''Os donos do capital incentivarão a classe trabalhadora a adquirir, cada vez mais, bens caros, casas e tecnologia, impulsionando-a cada vez mais ao caro endividamento, até que sua dívida se torne insuportável'', profetizou Karl Marx, em 1867. O mercado jamais levou seus aforismos a sério. Após 150 anos, Nouriel Roubini chega à mesma conclusão quando convidado a explicar a crise cada vez maior nos mercados e economias do planeta.
''Não são uma crise de crédito ou muito menos a desaceleração econômica as causadoras do problema. Ambas são sintomas de uma correção mais ampla no consumo mundial, algo inevitável após o acúmulo tão grande de dívidas entre 2001 e 2007'', afirma. Roubini usa o termo ''desmanipulação'' do consumo. ''O que observamos no último tempo - destaca - não é apenas o desinflar da bolha de crédito, criada por capitais manipulados (quer dizer, endividamento) dos bancos. É uma ''desmanipulação'', em larga escala, de um modelo de vida. Durante longos anos, os consumidores contraíam dívidas para adquirirem equipamentos elétricos, automóveis, casas, férias e outros bens'', diz.
''Por sua vez, as empresas e os mercados basearam-se nesta demanda ignorando os alicerces (de crédito) podres. Este superendividamento dos consumidores, os bancos alimentavam com capitais ''manipulados'', e surgiu a bolha no mercado norte-americano de imóveis'', continuou. Este foi o motivo que fez com que o professor até então relativamente desconhecido da Universidade de Nova York fosse o primeiro a prever a iminente crise.
''Por isso os bancos não são os únicos responsáveis pela falta de fluxo de liquidez no mercado. Atrás de tudo isso oculta-se a grande ''desmanipulação'' do consumo, que deixa produtos nas prateleiras e depósitos, sem venda, resultando no fato de as empresas suspenderem seus planos de expansão e não buscarem financiamentos nos mercados de crédito'', ressaltou. De acordo com Roubini, ''são os próprios consumidores que retiram seus recursos do consumo e os ''estacionam'' em contas de poupança, e os bancos hesitam atirá-los para a economia real, preocupando-se com a própria suficiência de capital. Isto é, sua possibilidade para cobrir as obrigações de resgate de seus próprios empréstimos''.
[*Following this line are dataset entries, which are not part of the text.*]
(** The ten compare-with-immediate macros branch exactly on the relation they
    are named after, for every 32-bit immediate and whichever code shape is
    chosen (no compare for 0, [slti]/[sltiu] when the immediate fits, a load
    into CMPRES2 otherwise); only CMPRES2 is clobbered. *)
Theorem compare_imm_macros_correct `{HostOk} rd imm :
  reg rd -> rd <> CMPRES2 -> isS 32 imm ->
  branch_code 3 (BranchEqual_imm rd imm) (fun s => get_register s rd =? imm) [CMPRES2]
  /\ branch_code 3 (BranchNotEqual_imm rd imm) (fun s => negb (get_register s rd =? imm)) [CMPRES2]
  /\ branch_code 3 (BranchSignedGreater_imm rd imm) (fun s => imm <? get_register s rd) [CMPRES2]
  /\ branch_code 3 (BranchSignedGreaterEqual_imm rd imm) (fun s => imm <=? get_register s rd) [CMPRES2]
  /\ branch_code 3 (BranchSignedLess_imm rd imm) (fun s => get_register s rd <? imm) [CMPRES2]
  /\ branch_code 3 (BranchSignedLessEqual_imm rd imm) (fun s => get_register s rd <=? imm) [CMPRES2]
  /\ branch_code 3 (BranchUnsignedGreater_imm rd imm) (fun s => ucmp imm (get_register s rd)) [CMPRES2]
  /\ branch_code 3 (BranchUnsignedGreaterEqual_imm rd imm) (fun s => negb (ucmp (get_register s rd) imm)) [CMPRES2]
  /\ branch_code 3 (BranchUnsignedLess_imm rd imm) (fun s => ucmp (get_register s rd) imm) [CMPRES2]
  /\ branch_code 3 (BranchUnsignedLessEqual_imm rd imm) (fun s => negb (ucmp imm (get_register s rd))) [CMPRES2].
Proof.
  intros. split_and!.
  - by apply code_equal_imm.
  - by apply code_not_equal_imm.
  - by apply code_greater_imm.
  - by apply code_greater_equal_imm.
  - by apply code_less_imm.
  - by apply code_less_equal_imm.
  - by apply code_unsigned_greater_imm.
  - by apply code_unsigned_greater_equal_imm.
  - by apply code_unsigned_less_imm.
  - by apply code_unsigned_less_equal_imm.
Qed.

Lemma compare_imm_macros_correct_witness :
  branch_code 3 (BranchEqual_imm T0 0x12345) (fun s => get_register s T0 =? 0x12345) [CMPRES2].
Proof. apply (compare_imm_macros_correct T0 0x12345); done. Defined.

End MipsBranch.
''A própria ''desmanipulação'' do consumo, revelada grande pela contração do Produto Interno Bruto (PIB) de duas superpotências exportadoras no quarto trimestre, a do Japão em 12,7% e a de Taiwan em 8,36%, oculta-se também atrás da correção das bolsas de valores'', afirma Roubini. E destaca que ''o mergulho do indicador Dow Jones abaixo das 7.500 unidades comprova que o mercado começa gradualmente a reconhecer a ''desmanipulação'' do consumo''. Paralelamente, diz que ''começa a perceber que Washington não está disposta a distribuir dinheiro público sem pensar''.
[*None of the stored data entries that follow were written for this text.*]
(* ===== verification/MipsExclusive.v ===== *)
(** * vm/simulator_mips.cc: exclusive access (load linked, store conditional)

    The reservations of all threads live in one array of address tags, guarded
    by a lock; each operation below runs with the lock held, so an execution
    of several threads is a sequence of operations, each by some thread.  A
    thread is its address (not 0), an address tag a pair of a thread and the
    address it reserved. *)

From stdpp Require Import base numbers list gmap.
From Stdlib Require Import ZArith Lia.
From S2P Require Import Prelude MipsConstants MipsSimulator.

Local Open Scope Z_scope.
Local Open Scope mach_scope.

Module MipsExclusive.
Import MipsSimulator.

(** ** State and operations *)

Definition kNumAddressTags : nat := 16.

Record AddressTag := mkTag { thread : Z; addr : Z }.

Record Exclusive := mkExclusive {
  exclusive_access_state_ : list AddressTag;
  next_address_tag_ : nat
}.

Definition Exclusive_init : Exclusive := mkExclusive (repeat (mkTag 0 0) kNumAddressTags) 0.

(** Find an entry for this thread; the index is the length when there is none. *)
Fixpoint find_tag (tags : list AddressTag) (t : Z) : nat :=
  match tags with
  | [] => O
  | tag :: tags => if thread tag =? t then O else S (find_tag tags t)
  end.

Definition SetExclusiveAccess (x : Exclusive) (t a : Z) : Exclusive :=
  let i := find_tag (exclusive_access_state_ x) t in
  if (i =? length (exclusive_access_state_ x))%nat then
    let i := next_address_tag_ x in
    let next := S (next_address_tag_ x) in
    let next := if (next =? kNumAddressTags)%nat then O else next in
    mkExclusive (<[i := mkTag t a]> (exclusive_access_state_ x)) next
  else mkExclusive (<[i := mkTag t a]> (exclusive_access_state_ x)) (next_address_tag_ x).

(** The loop of [HasExclusiveAccessAndOpen]. *)
Definition open_tag (t a : Z) (tag : AddressTag) : AddressTag :=
  if thread tag =? t then mkTag (thread tag) 0
  else if addr tag =? a then mkTag (thread tag) 0
  else tag.

Definition HasExclusiveAccessAndOpen (x : Exclusive) (t a : Z) : M (bool * Exclusive) :=
  assert_ (negb (a =? 0));;
  let result := existsb (fun tag => (thread tag =? t) && (addr tag =? a)) (exclusive_access_state_ x) in
  Ok (result, mkExclusive (open_tag t a <$> exclusive_access_state_ x) (next_address_tag_ x)).

Definition ClearExclusive (x : Exclusive) (t : Z) : Exclusive := SetExclusiveAccess x t 0.

Definition ReadExclusiveW (x : Exclusive) (s : Simulator) (t a : Z) : M (Z * Exclusive) :=
  let x := SetExclusiveAccess x t a in
  v ← ReadW s a;
  Ok (v, x).

(** The result is 0 for success, 1 for failure. *)
Definition WriteExclusiveW (x : Exclusive) (s : Simulator) (t a value : Z) : M (Z * Exclusive * Simulator) :=
  r ← HasExclusiveAccessAndOpen x t a;
  let '(write_allowed, x) := (r : bool * Exclusive) in
  if write_allowed then
    s ← WriteW s a value;
    Ok (0, x, s)
  else Ok (1, x, s).

(** [*address] is a 32-bit word of the memory shared by the simulators. *)
Definition CompareExchange (x : Exclusive) (m : gmap Z Z) (t address compare_value new_value : Z)
  : M (Z * Exclusive * gmap Z Z) :=
  value ← load_le m address 4;
  if value =? compare_value then
    m ← store_le m address 4 new_value;
    r ← HasExclusiveAccessAndOpen x t address;
    let '(_, x) := (r : bool * Exclusive) in
    Ok (value, x, m)
  else Ok (value, SetExclusiveAccess x t address, m).

(** ** Invariant *)

(** Thread [t] has address [a] reserved. *)
Definition reserved (x : Exclusive) (t a : Z) : Prop := mkTag t a ∈ exclusive_access_state_ x.

Record exclusive_wf (x : Exclusive) : Prop := {
  x_length : length (exclusive_access_state_ x) = kNumAddressTags;
  x_next : (next_address_tag_ x < kNumAddressTags)%nat;
  (** each thread is associated to at most one address tag *)
  x_one_tag i j tag tag' :
    exclusive_access_state_ x !! i = Some tag -> exclusive_access_state_ x !! j = Some tag' ->
    thread tag = thread tag' -> thread tag <> 0 -> i = j
}.

Lemma find_tag_le tags t : (find_tag tags t <= length tags)%nat.
Proof. induction tags as [|tag tags IH]; simpl; [lia|]. destruct (_ =? _); lia. Qed.

Lemma find_tag_found tags t :
  (find_tag tags t < length tags)%nat -> exists a, tags !! find_tag tags t = Some (mkTag t a).
Proof.
  induction tags as [|[t' a'] tags IH]; simpl; [lia|].
  destruct (Z.eqb_spec t' t) as [->|_]; simpl; [eauto|]. intros. apply IH. lia.
Qed.

Lemma find_tag_missing tags t : find_tag tags t = length tags -> forall tag, tag ∈ tags -> thread tag <> t.
Proof.
  induction tags as [|[t' a'] tags IH]; simpl; [intros _ tag Ht; by apply not_elem_of_nil in Ht|].
  destruct (Z.eqb_spec t' t) as [->|Hne]; [done|]. intros [= E] tag Ht.
  apply elem_of_cons in Ht as [->|Ht]; [done|]. by apply IH.
Qed.

(** The slot [SetExclusiveAccess] writes: the thread's own, or a victim's when it has none. *)
Lemma SetExclusiveAccess_slot x t a :
  exclusive_wf x ->
  exists i, (i < kNumAddressTags)%nat
    /\ exclusive_access_state_ (SetExclusiveAccess x t a) = <[i := mkTag t a]> (exclusive_access_state_ x)
    /\ (forall j tag, exclusive_access_state_ x !! j = Some tag -> thread tag = t -> t <> 0 -> j = i)
    /\ (next_address_tag_ (SetExclusiveAccess x t a) < kNumAddressTags)%nat.
Proof.
  intros [Hlen Hnext Hone]. unfold SetExclusiveAccess.
  destruct (Nat.eqb_spec (find_tag (exclusive_access_state_ x) t) (length (exclusive_access_state_ x))) as [E|E]; simpl.
  - exists (next_address_tag_ x). split; [done|]. split; [done|]. split.
    + intros j tag Hj Ht _. apply list_elem_of_lookup_2 in Hj. by apply (find_tag_missing _ _ E) in Hj.
    + unfold kNumAddressTags in *. case_match eqn:En; [lia|]. apply Nat.eqb_neq in En. lia.
  - pose proof (find_tag_le (exclusive_access_state_ x) t) as Hle.
    destruct (find_tag_found (exclusive_access_state_ x) t ltac:(lia)) as [a0 Ha0].
    eexists. split; [|split; [reflexivity|split; [|done]]]; [lia|].
    intros j tag Hj Ht Hnz. eapply (Hone j _ tag (mkTag t a0)); [done..|]. congruence.
Qed.

Lemma Exclusive_init_wf : exclusive_wf Exclusive_init.
Proof.
  constructor; [done|unfold kNumAddressTags; simpl; lia|]. intros i j tag tag' Hi _ _ Hnz.
  apply list_elem_of_lookup_2, list_elem_of_In, repeat_spec in Hi. by subst.
Qed.

Lemma SetExclusiveAccess_wf x t a : exclusive_wf x -> exclusive_wf (SetExclusiveAccess x t a).
Proof.
  intros Hx. destruct (SetExclusiveAccess_slot x t a Hx) as (i&Hi&E&Hown&Hn). destruct Hx as [Hlen Hnext Hone].
  constructor; [by rewrite E, length_insert|done|]. rewrite E. intros j k tag tag' Hj Hk Ht Hnz.
  apply list_lookup_insert_Some in Hj as [(<-&<-&_)|[Hij Hj]], Hk as [(<-&<-&_)|[Hik Hk]]; simpl in *; subst.
  - done.
  - symmetry. eapply Hown; [exact Hk|done|done].
  - eapply Hown; [exact Hj|done|congruence].
  - eapply Hone; eauto.
Qed.

Lemma open_tag_thread t a tag : thread (open_tag t a tag) = thread tag.
Proof. unfold open_tag. by destruct (thread tag =? t), (addr tag =? a). Qed.

Lemma HasExclusiveAccessAndOpen_wf x t a r x' :
  exclusive_wf x -> HasExclusiveAccessAndOpen x t a = Ok (r, x') -> exclusive_wf x'.
Proof.
  intros [Hlen Hnext Hone] (?&_&[= <- <-])%bind_ok. constructor; simpl; [by rewrite length_fmap|done|].
  intros i j tag tag' Hi Hj. apply list_lookup_fmap_Some in Hi as (tag0&->&Hi), Hj as (tag1&->&Hj).
  rewrite !open_tag_thread. eauto.
Qed.

(** ** Reservations *)

(** Reserving makes exactly one new reservation. *)
Lemma reserved_SetExclusiveAccess x t a t' a' :
  exclusive_wf x -> reserved (SetExclusiveAccess x t a) t' a' ->
  (t' = t /\ a' = a) \/ (reserved x t' a' /\ (t' = t -> t = 0)).
Proof.
  intros Hx. destruct (SetExclusiveAccess_slot x t a Hx) as (i&Hi&E&Hown&_). unfold reserved. rewrite E.
  intros (j&Hj)%list_elem_of_lookup. apply list_lookup_insert_Some in Hj as [(<-&[= -> ->]&_)|[Hij Hj]]; [auto|].
  right. split; [by eapply list_elem_of_lookup_2|]. intros ->.
  destruct (Z.eq_dec t 0) as [|Hnz]; [done|]. by specialize (Hown j _ Hj eq_refl Hnz).
Qed.

Lemma reserved_after_Set x t a : exclusive_wf x -> reserved (SetExclusiveAccess x t a) t a.
Proof.
  intros Hx. destruct (SetExclusiveAccess_slot x t a Hx) as (i&Hi&E&_). unfold reserved. rewrite E.
  apply list_elem_of_lookup. exists i. apply list_lookup_insert_eq. by rewrite (x_length x Hx).
Qed.

Lemma reserved_open x t a r x' t' a' :
  HasExclusiveAccessAndOpen x t a = Ok (r, x') -> a' <> 0 -> reserved x' t' a' ->
  reserved x t' a' /\ a' <> a /\ t' <> t.
Proof.
  intros (?&_&[= <- <-])%bind_ok Hnz. unfold reserved. simpl. intros (tag&E&Ht)%list_elem_of_fmap.
  revert E. unfold open_tag. destruct (Z.eqb_spec (thread tag) t) as [Et|Et].
  { intros [= _ ->]. done. }
  destruct (Z.eqb_spec (addr tag) a) as [Ea|Ea].
  { intros [= _ ->]. done. }
  intros <-. auto.
Qed.

Lemma open_result x t a r x' : HasExclusiveAccessAndOpen x t a = Ok (r, x') -> (r = true <-> reserved x t a).
Proof.
  intros (?&_&[= <- _])%bind_ok. rewrite existsb_exists. unfold reserved. split.
  - intros ([t' a']&Hin&[Et%Z.eqb_eq Ea%Z.eqb_eq]%andb_true_iff). simpl in *. subst. by apply list_elem_of_In.
  - intros Hin%list_elem_of_In. exists (mkTag t a). simpl. by rewrite !Z.eqb_refl.
Qed.

(** ** Interleavings *)

(** The operations on reservations, as the threads interleave them. *)
Inductive exclusive_op :=
| LoadLinked (t a : Z)          (* ReadExclusiveW, or a CompareExchange that fails *)
| StoreConditional (t a : Z)    (* WriteExclusiveW, or a CompareExchange that succeeds *)
| Clear (t : Z).                (* ClearExclusive *)

(** The new state, and whether a store took place. *)
Definition exclusive_step (x : Exclusive) (op : exclusive_op) : M (bool * Exclusive) :=
  match op with
  | LoadLinked t a => Ok (false, SetExclusiveAccess x t a)
  | StoreConditional t a => HasExclusiveAccessAndOpen x t a
  | Clear t => Ok (false, ClearExclusive x t)
  end.

Fixpoint exclusive_run (x : Exclusive) (ops : list exclusive_op) : M Exclusive :=
  match ops with
  | [] => Ok x
  | op :: ops => r ← exclusive_step x op; exclusive_run (r : bool * Exclusive).2 ops
  end.

Lemma exclusive_step_wf x op r x' : exclusive_wf x -> exclusive_step x op = Ok (r, x') -> exclusive_wf x'.
Proof.
  intros Hx. destruct op; simpl; [intros [= _ <-]; by apply SetExclusiveAccess_wf| |].
  - by apply HasExclusiveAccessAndOpen_wf.
  - intros [= _ <-]. by apply SetExclusiveAccess_wf.
Qed.

Lemma exclusive_run_wf x ops x' : exclusive_wf x -> exclusive_run x ops = Ok x' -> exclusive_wf x'.
Proof.
  revert x. induction ops as [|op ops IH]; intros x Hx; simpl; [by intros [= <-]|].
  intros ([r x1]&E&Hr)%bind_ok. eapply IH; [|exact Hr]. eapply exclusive_step_wf; eauto.
Qed.

(** Only a load linked of the thread itself reserves an address for it. *)
Lemma exclusive_step_reserved x op r x' t a :
  exclusive_wf x -> a <> 0 -> exclusive_step x op = Ok (r, x') -> reserved x' t a ->
  reserved x t a \/ op = LoadLinked t a.
Proof.
  intros Hx Ha. destruct op as [t' a'|t' a'|t']; simpl.
  - intros [= _ <-] Hr. apply reserved_SetExclusiveAccess in Hr as [[-> ->]|[? _]]; auto.
  - intros E Hr. destruct (reserved_open _ _ _ _ _ _ _ E Ha Hr) as [? _]. auto.
  - intros [= _ <-] Hr. apply reserved_SetExclusiveAccess in Hr as [[_ ->]|[? _]]; auto; done.
Qed.

Lemma exclusive_run_reserved x ops x' t a :
  exclusive_wf x -> a <> 0 -> exclusive_run x ops = Ok x' -> reserved x' t a ->
  reserved x t a \/ LoadLinked t a ∈ ops.
Proof.
  intros Hx Ha. revert x Hx. induction ops as [|op ops IH]; intros x Hx; simpl; [intros [= <-]; auto|].
  intros ([r x1]&E&Hr)%bind_ok Hres. simpl in Hr.
  destruct (IH x1 (exclusive_step_wf _ _ _ _ Hx E) Hr Hres) as [H1|H1].
  - destruct (exclusive_step_reserved _ _ _ _ _ _ Hx Ha E H1) as [?| ->]; [auto|].
    right. apply elem_of_cons. auto.
  - right. apply elem_of_cons. auto.
Qed.

(** ** Properties *)

(** The exclusive access state keeps its invariant under every operation of
    every interleaving: sixteen tags, the round-robin index in range, and each
    thread associated to at most one tag. *)
Theorem exclusive_invariant ops x :
  exclusive_run Exclusive_init ops = Ok x -> exclusive_wf x.
Proof. apply exclusive_run_wf, Exclusive_init_wf. Qed.

Lemma exclusive_invariant_witness :
  exists x, exclusive_run Exclusive_init [LoadLinked 1 8; LoadLinked 2 8; StoreConditional 1 8; Clear 2] = Ok x
    /\ exclusive_wf x.
Proof. eexists. split; [reflexivity|]. by apply (exclusive_invariant [LoadLinked 1 8; LoadLinked 2 8; StoreConditional 1 8; Clear 2]). Defined.

(** C32: mutual exclusion of load linked / store conditional.  After a store
    conditional to an address (successful or not) no thread has the address
    reserved, so whatever the threads do next, a store conditional to it
    succeeds only for a thread that has executed a load linked of it since;
    and a store conditional right after its own load linked succeeds. *)
Theorem store_conditional_exclusive x t1 a r x1 ops x2 t2 r2 x3 :
  exclusive_wf x -> a <> 0 -> exclusive_step x (StoreConditional t1 a) = Ok (r, x1) ->
  exclusive_run x1 ops = Ok x2 -> exclusive_step x2 (StoreConditional t2 a) = Ok (r2, x3) ->
  (forall t, ~ reserved x1 t a) /\ (r2 = true -> LoadLinked t2 a ∈ ops)
  /\ (forall t, exists x', exclusive_step (SetExclusiveAccess x t a) (StoreConditional t a) = Ok (true, x')).
Proof.
  intros Hx Ha E1 E2 E3. simpl in E1, E3.
  assert (forall t, ~ reserved x1 t a) as Hnone by (intros t (_&?&_)%(reserved_open _ _ _ _ _ _ _ E1 Ha); done).
  split; [done|]. split.
  - intros ->. pose proof (proj1 (open_result _ _ _ _ _ E3) eq_refl) as Hr.
    destruct (exclusive_run_reserved x1 ops x2 t2 a) as [H1|H1]; try done.
    + eapply HasExclusiveAccessAndOpen_wf; eauto.
    + by apply Hnone in H1.
  - intros t. simpl. destruct (HasExclusiveAccessAndOpen (SetExclusiveAccess x t a) t a) as [[r' x']|e] eqn:E.
    + exists x'. do 2 f_equal. apply (open_result _ _ _ _ _ E), reserved_after_Set, Hx.
    + exfalso. unfold HasExclusiveAccessAndOpen in E. by rewrite (proj2 (Z.eqb_neq a 0) Ha) in E.
Qed.

Lemma store_conditional_exclusive_witness :
  exists x1 x2 x3, exclusive_step (SetExclusiveAccess Exclusive_init 1 8) (StoreConditional 1 8) = Ok (true, x1)
    /\ exclusive_run x1 [LoadLinked 2 8] = Ok x2
    /\ exclusive_step x2 (StoreConditional 2 8) = Ok (true, x3) /\ forall t, ~ reserved x1 t 8.
Proof.
  do 3 eexists. do 3 (split; [reflexivity|]).
  apply (store_conditional_exclusive (SetExclusiveAccess Exclusive_init 1 8) 1 8 true _ [LoadLinked 2 8] _ 2 true _
           (SetExclusiveAccess_wf _ 1 8 Exclusive_init_wf) ltac:(done) eq_refl eq_refl eq_refl).
Defined.

End MipsExclusive.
Os pontos obscuros do revisado plano de ajuda aos bancos norte-americanos, anunciado há cerca de 20 dias pelo secretário do Tesouro dos EUA, Timothy Geithner, dizem respeito às hesitações do governo Obama de liberar mais dinheiro público para salvar ''papéis queimados''. ''Se o ativo dos bancos norte-americanos fosse desvalorizado com base nos atuais preços no mercado, a maioria deles seria tomadora de empréstimos de alto risco e rumaria para a falência'', comentou Roubini.
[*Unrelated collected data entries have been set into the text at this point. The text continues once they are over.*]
(* ===== verification/DataStream.v ===== *)
(** * vm/datastream.h

    The variable-length integer encoding of snapshots: seven data bits per
    byte, the last byte marked by its high bit.  [ReadStream] reads from a
    fixed buffer, [WriteStream] writes into a buffer it grows with the
    allocation function it is given.  [W] is the width of the integer type
    [T] of a template; [intptr_t] has 64 bits. *)

From stdpp Require Import base numbers list.
From Stdlib Require Import ZArith Lia.
From S2P Require Import Prelude Utils.

Local Open Scope Z_scope.
Local Open Scope mach_scope.

Module DataStream.

Definition kDataBitsPerByte : Z := 7.
Definition kByteMask : Z := (1 <<< kDataBitsPerByte) - 1.
Definition kMaxUnsignedDataPerByte : Z := kByteMask.
Definition kMinDataPerByte : Z := - (1 <<< (kDataBitsPerByte - 1)).
Definition kMaxDataPerByte : Z := Z.lnot kMinDataPerByte .& kByteMask.
Definition kEndByteMarker : Z := 255 - kMaxDataPerByte.
Definition kEndUnsignedByteMarker : Z := 255 - kMaxUnsignedDataPerByte.

Inductive ds_error :=
| DsAssertFailed
| ThrowOOM
| DsOutOfFuel.

Abbreviation M A := (result ds_error A).
Definition assert_ (b : bool) : M unit := if b then Ok () else Err DsAssertFailed.

(** ** ReadStream *)

(** [current_] is the offset of the next byte; [end_] is the end of the buffer. *)
Record ReadStream := mkRead { buffer_ : list Z; current_ : Z }.

Definition end_ (st : ReadStream) : Z := Z.of_nat (length (buffer_ st)).

Definition SetStream (buffer : list Z) : ReadStream := mkRead buffer 0.

(** [ASSERT(c < end_); b = *c++;] *)
Definition ReadByte (st : ReadStream) : M (Z * ReadStream) :=
  if current_ st <? end_ st then
    match buffer_ st !! Z.to_nat (current_ st) with
    | Some b => Ok (b, mkRead (buffer_ st) (current_ st + 1))
    | None => Err DsAssertFailed
    end
  else Err DsAssertFailed.

Definition ReadBytes (st : ReadStream) (len : Z) : M (list Z * ReadStream) :=
  assert_ (end_ st - current_ st >=? len);;
  Ok (take (Z.to_nat len) (drop (Z.to_nat (current_ st)) (buffer_ st)), mkRead (buffer_ st) (current_ st + len)).

Definition Position (st : ReadStream) : Z := current_ st.

Definition SetPosition (st : ReadStream) (value : Z) : M ReadStream :=
  assert_ (end_ st >? value);;
  Ok (mkRead (buffer_ st) value).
Por isso, ele recomenda ao governo Obama estatizá-los com base nos preços atuais de mercado, e assim sanear de forma mais indolor possível seus ativos dos produtos de investimentos e empréstimos tóxicos, e em seguida privatizá-los novamente. ''O capitalismo selvagem do Ocidente fracassou, e por isso o day after deve encontrar os governos dispostos a adotarem medidas drásticas, fora das restrições de doutrinas e percepções e que tenham como finalidade única o enfrentamento da crise'', diz.
''Neste sentido, a Europa, diferenciada do modelo financeiro anglo-saxão, pode desempenhar papel de liderança. Basta encontrar saídas para os seus sérios problemas. A crise é o primeiro teste essencial de resistência da Zona do Euro'', estabelece Roubini.
E, conforme destaca, ''muitos países possuem um setor bancário muito maior do que podem salvar sozinhos, e isto constitui o maior problema para a sobrevivência da União Monetária. O aumento de custo do endividamento para muitos países da Zona do Euro aumenta as pressões para a saída de vários deles da Zona do Euro''. Esta perspectiva pode parecer distante por ora, ''mas se a médio prazo algo não mudar, a dissolução da Zona do Euro não deve ser excluída'', sentencia Roubini, encerrando esta entrevista.